—¿Le molesta la visita de Kennedy?
—Prefiero a Bop Hope.
Los otros tres se echaron a reír. Uno alcanzó el punto de las lágrimas y se sujetaba el vientre con las dos manos. Sobre un dedo, a semejanza de un botón que cerrase el secreto de aquel vientre inmenso, un enorme sello de oro que reproducía la cabeza de un comanche.
—No se enfade, «fede». ¿Usted es un «fede»? Aquí, en Texas, no nos dejamos impresionar por los presidentes de Washington. Por eso vienen tan pocas veces de visita. Eso les gusta a los caballeros del este. Y a las tías del este.

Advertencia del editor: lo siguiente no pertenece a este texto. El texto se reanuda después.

Lemma save_ok taken s : (within taken -> delivery_ok (ps_tick s) taken (ps_delivery s)) ->
  state_ok taken (save env s).1 /\ ps_delivery (save env s).1 = ps_delivery s /\ ps_queues (save env s).1 = ps_queues s /\ ps_timing (save env s).1 = ps_timing s /\
  ((save env s).2 = false -> sl_failed (ps_spool (save env s).1) = true) /\
  (within taken -> sl_failed (ps_spool (save env s).1) = false -> load_spool (sl_lines (ps_spool (save env s).1)) = dl_pending (ps_delivery s)).
Proof.
  intros H. unfold save, save_spool. destruct (pe_fault env (ps_tick s)); cbn [fst snd].
  - assert (Hload : within taken -> load_spool (Some (Some ∘ encode_event <$> dl_pending (ps_delivery s))) = dl_pending (ps_delivery s)).
    { intros Hw. apply load_saved. by apply (do_owned _ _ _ (H Hw)). }
    split_and!; [|done|done|done|done|by auto]. intros Hw. split; [|by auto]. eapply delivery_ok_later; [|by apply H]. cbn. lia.
  - cbn. rewrite orb_true_r. split_and!; [|done..]. intros Hw. split; [|done]. eapply delivery_ok_later; [|by apply H]. cbn. lia.
  - cbn. rewrite orb_true_r. split_and!; [|done..]. intros Hw. split; [|done]. eapply delivery_ok_later; [|by apply H]. cbn. lia.
Qed.
Lemma set_dirty_ok taken s b : state_ok taken s ->
  (within taken -> sl_failed (ps_spool s) = false -> b = false -> load_spool (sl_lines (ps_spool s)) = dl_pending (ps_delivery s)) ->
  state_ok taken (set_delivery (set_dirty b (ps_delivery s)) s).
Proof.
  intros H Hload Hw. split; [eapply delivery_ok_later; [|apply delivery_ok_dirty, H, Hw]; cbn; lia|]. intros Hf Hb. by apply Hload.
Qed.

(** A change of the delivery that leaves it dirty. *)
Lemma set_delivery_ok taken s d : dl_dirty d = true -> (within taken -> delivery_ok (S (ps_tick s)) taken d) -> state_ok taken (set_delivery d s).
Proof. intros Hd H Hw. split; [by apply H|]. cbn. by rewrite Hd. Qed.

Lemma flush_ok taken urgent s : state_ok taken s ->
  state_ok taken (flush_part env urgent s) /\ ps_queues (flush_part env urgent s) = ps_queues s /\ ps_timing (flush_part env urgent s) = ps_timing s.
Proof.
  intros H. unfold flush_part. destruct (dl_dirty (ps_delivery s)) eqn:Ed; [|done]. cbn [andb]. destruct (due env urgent s); [|done].
  set (s1 := set_delivery (enforce_spool_limit (pe_boot_id env (ps_tick s)) (ps_delivery s)) s).
  assert (H1 : state_ok taken s1).
  { apply set_delivery_ok; [|intros Hw; by apply enforce_ok, H]. unfold enforce_spool_limit. destruct (_ <=? _); [done|]. by destruct (drop_events _ _ _ _). }
  destruct (save_ok taken s1 (fun Hw => proj1 (H1 Hw))) as (Hs & Hd & Hq & Ht & _ & Hload). destruct (save env s1) as [s2 [|]]; cbn [fst snd] in *.
  - split_and!; [|exact Hq|exact Ht]. apply set_dirty_ok; [done|]. intros Hw Hf _. rewrite Hd. by apply Hload.
  - split_and!; [done|exact Hq|exact Ht].
Qed.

Hay que ver cómo les gusta John a las tías del este.
Saqué la cabeza y me vi envuelto en una girándula de gentes bicolores y tricolores, banderas del Estado, algunos cantos, papelinas de maíz tostado, surcos de reactores en el cielo, un estrato de sol roto sobre las cabezas, y sobre el estrato, el puente. Fui hacia el puente, cada vez a mejor paso. Mi cabeza se dividía entre la contemplación balanceante del puente que se acercaba y el ruido de las sirenas que avanzaban a mi espalda. Cerca de la base del puente me detuve porque el ruido de las sirenas casi me despellejaba el cogote.
Vi los insectos motorizados rompiendo el túnel de aire entre el gentío. Al fondo avanzaban los ojos muertos de los primeros coches de la caravana. Las motos rasgaron mi inmediata zona de visión y por el jirón se metió un coche, y otro, y otro… en el que iban John, Jacqueline y Connally avanzaba a marcha algo más lenta. Estaba a unos cien metros.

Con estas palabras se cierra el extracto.